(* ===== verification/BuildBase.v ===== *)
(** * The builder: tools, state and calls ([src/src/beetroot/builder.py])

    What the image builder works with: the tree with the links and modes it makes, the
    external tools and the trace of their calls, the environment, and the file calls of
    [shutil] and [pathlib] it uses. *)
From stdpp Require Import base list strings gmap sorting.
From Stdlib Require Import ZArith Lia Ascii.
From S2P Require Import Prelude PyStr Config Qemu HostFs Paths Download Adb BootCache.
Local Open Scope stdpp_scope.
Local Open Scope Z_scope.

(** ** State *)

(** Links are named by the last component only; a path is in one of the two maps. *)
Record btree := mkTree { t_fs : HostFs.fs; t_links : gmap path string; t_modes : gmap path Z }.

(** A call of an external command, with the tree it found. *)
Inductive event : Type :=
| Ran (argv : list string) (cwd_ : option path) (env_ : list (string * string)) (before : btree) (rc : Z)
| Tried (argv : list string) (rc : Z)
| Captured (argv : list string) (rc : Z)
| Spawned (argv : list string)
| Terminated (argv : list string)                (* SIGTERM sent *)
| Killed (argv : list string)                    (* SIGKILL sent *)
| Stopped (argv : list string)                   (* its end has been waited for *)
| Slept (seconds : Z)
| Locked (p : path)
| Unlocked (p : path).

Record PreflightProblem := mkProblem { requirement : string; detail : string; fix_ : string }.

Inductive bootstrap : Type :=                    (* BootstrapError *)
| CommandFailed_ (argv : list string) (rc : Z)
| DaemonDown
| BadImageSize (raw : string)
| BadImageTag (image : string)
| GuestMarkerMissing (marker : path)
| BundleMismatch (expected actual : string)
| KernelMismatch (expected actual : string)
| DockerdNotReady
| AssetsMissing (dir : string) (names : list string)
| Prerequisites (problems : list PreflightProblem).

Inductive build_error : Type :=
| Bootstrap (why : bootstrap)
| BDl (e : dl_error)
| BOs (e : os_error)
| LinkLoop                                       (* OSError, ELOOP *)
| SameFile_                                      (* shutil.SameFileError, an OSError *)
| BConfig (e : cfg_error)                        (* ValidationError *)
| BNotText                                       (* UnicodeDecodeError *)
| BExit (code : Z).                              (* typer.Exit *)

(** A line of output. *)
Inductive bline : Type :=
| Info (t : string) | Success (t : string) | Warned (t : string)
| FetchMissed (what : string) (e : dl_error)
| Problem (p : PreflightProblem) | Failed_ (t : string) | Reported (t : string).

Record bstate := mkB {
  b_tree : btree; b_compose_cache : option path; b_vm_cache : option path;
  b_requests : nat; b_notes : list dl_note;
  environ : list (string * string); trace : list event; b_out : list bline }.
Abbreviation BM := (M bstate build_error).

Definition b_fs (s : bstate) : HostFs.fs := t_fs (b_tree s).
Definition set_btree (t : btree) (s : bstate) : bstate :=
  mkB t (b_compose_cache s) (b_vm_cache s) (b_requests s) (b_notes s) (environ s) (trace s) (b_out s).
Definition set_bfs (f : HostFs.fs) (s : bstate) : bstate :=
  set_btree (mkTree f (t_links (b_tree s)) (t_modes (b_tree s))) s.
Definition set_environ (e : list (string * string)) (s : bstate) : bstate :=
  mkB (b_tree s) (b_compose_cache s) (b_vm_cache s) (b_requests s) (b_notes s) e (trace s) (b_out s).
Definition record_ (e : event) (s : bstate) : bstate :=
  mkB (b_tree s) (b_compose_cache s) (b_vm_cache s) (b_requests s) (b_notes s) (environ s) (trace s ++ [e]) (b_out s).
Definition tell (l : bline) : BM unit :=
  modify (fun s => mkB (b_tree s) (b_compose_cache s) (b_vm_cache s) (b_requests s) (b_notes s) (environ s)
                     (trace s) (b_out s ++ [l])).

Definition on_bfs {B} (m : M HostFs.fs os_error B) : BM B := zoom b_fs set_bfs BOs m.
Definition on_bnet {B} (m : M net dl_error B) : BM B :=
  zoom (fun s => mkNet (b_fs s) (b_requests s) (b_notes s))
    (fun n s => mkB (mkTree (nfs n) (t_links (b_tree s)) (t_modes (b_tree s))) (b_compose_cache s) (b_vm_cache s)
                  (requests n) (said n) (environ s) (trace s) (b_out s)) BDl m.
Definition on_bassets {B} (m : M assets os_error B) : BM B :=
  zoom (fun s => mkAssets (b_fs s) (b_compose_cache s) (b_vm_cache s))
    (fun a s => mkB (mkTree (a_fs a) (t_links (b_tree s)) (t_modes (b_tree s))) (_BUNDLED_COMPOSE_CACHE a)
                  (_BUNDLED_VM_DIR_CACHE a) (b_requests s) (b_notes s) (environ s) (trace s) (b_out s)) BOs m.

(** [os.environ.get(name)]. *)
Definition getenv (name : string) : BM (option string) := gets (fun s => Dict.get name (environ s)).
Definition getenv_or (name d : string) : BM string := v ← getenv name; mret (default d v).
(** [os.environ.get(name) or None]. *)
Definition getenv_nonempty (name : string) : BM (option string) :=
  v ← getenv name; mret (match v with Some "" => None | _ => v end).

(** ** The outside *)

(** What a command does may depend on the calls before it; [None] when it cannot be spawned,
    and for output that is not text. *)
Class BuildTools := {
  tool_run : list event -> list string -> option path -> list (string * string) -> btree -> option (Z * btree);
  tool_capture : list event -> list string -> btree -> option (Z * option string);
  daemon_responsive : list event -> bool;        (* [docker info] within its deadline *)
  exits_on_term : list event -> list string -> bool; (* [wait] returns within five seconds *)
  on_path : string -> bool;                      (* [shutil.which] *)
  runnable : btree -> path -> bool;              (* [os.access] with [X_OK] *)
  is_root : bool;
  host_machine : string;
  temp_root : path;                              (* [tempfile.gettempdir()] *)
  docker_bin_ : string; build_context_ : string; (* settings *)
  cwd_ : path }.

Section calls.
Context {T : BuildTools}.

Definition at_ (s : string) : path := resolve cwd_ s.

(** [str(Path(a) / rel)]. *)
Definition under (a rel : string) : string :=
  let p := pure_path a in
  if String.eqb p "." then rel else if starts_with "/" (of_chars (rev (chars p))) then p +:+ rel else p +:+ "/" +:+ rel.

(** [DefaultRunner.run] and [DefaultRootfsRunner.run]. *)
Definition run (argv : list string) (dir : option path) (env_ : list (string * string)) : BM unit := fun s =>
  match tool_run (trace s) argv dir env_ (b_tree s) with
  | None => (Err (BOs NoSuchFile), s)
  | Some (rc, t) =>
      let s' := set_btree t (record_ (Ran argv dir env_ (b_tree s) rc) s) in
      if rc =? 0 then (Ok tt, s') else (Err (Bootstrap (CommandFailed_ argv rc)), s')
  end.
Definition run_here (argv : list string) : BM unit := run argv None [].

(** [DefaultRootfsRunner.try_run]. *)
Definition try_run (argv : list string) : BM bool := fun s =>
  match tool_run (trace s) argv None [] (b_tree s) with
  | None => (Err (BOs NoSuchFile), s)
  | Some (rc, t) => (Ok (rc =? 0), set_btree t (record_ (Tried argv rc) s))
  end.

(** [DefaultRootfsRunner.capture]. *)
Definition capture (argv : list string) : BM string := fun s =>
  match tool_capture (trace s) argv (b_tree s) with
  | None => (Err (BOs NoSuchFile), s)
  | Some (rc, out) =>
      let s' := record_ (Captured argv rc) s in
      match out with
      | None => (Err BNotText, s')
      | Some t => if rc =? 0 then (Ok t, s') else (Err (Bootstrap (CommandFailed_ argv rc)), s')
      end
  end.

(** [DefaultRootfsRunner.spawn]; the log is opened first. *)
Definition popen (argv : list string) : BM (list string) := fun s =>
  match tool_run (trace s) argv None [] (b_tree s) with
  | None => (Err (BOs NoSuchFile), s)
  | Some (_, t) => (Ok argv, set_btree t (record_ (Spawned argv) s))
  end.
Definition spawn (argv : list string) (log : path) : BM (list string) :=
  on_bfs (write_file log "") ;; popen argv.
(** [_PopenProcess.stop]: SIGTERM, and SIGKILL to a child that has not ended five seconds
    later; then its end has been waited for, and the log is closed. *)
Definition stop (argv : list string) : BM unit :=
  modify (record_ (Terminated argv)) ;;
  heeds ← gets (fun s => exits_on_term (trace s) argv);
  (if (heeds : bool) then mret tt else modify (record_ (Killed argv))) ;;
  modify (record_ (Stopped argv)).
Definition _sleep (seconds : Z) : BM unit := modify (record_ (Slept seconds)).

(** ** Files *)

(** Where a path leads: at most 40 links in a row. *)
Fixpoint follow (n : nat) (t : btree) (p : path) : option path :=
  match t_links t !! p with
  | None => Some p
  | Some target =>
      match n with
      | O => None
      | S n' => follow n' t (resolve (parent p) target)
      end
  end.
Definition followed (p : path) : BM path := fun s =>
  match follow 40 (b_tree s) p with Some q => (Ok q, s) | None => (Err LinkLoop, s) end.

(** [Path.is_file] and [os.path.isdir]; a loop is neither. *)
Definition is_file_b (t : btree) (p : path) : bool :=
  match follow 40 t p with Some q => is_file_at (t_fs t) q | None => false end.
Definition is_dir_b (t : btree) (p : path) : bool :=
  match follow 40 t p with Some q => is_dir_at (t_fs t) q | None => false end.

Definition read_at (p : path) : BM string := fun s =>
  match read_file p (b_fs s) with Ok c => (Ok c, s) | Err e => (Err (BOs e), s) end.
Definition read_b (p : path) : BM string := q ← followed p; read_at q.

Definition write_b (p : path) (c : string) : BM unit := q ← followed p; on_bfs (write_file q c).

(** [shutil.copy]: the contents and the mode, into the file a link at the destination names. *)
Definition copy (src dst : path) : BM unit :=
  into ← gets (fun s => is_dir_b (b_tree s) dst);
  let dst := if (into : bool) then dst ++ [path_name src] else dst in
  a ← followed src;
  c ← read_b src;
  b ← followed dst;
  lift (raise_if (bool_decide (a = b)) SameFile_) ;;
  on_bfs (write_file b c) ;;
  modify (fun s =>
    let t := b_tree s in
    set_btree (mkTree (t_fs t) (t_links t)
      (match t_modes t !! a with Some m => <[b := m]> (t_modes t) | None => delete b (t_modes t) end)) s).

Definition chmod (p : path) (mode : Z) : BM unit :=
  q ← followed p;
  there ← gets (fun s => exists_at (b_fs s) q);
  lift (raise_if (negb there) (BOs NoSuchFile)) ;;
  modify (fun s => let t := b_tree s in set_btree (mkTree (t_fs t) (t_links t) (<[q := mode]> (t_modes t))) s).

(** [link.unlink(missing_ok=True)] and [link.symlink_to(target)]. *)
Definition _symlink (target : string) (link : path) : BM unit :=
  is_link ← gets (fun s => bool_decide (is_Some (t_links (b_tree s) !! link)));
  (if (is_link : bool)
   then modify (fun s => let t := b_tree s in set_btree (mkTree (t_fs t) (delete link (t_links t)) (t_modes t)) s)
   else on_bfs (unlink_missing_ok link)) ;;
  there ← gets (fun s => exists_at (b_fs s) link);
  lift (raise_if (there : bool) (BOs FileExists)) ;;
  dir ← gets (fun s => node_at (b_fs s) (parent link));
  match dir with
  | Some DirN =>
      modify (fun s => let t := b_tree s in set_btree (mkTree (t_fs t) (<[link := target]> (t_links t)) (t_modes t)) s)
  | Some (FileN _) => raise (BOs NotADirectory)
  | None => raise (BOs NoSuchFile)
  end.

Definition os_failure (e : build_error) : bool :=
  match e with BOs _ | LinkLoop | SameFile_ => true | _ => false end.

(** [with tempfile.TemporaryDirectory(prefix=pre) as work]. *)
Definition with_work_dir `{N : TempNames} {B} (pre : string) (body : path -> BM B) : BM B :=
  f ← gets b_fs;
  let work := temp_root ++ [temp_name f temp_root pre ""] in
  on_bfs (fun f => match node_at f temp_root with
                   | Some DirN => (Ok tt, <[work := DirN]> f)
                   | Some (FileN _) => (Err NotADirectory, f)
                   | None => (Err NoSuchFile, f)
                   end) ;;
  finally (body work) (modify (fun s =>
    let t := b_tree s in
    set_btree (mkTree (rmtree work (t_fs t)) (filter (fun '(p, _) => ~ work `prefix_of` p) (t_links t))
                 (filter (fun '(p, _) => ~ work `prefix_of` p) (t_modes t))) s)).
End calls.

__________________________________________________

__GOAL OF THE EXERCISE__. When a line in the records above holds "zoom", that line is to be reported.

__EXERCISE RESULT__.
Definition on_bfs {B} (m : M HostFs.fs os_error B) : BM B := zoom b_fs set_bfs BOs m.
  zoom (fun s => mkNet (b_fs s) (b_requests s) (b_notes s))
  zoom (fun s => mkAssets (b_fs s) (b_compose_cache s) (b_vm_cache s))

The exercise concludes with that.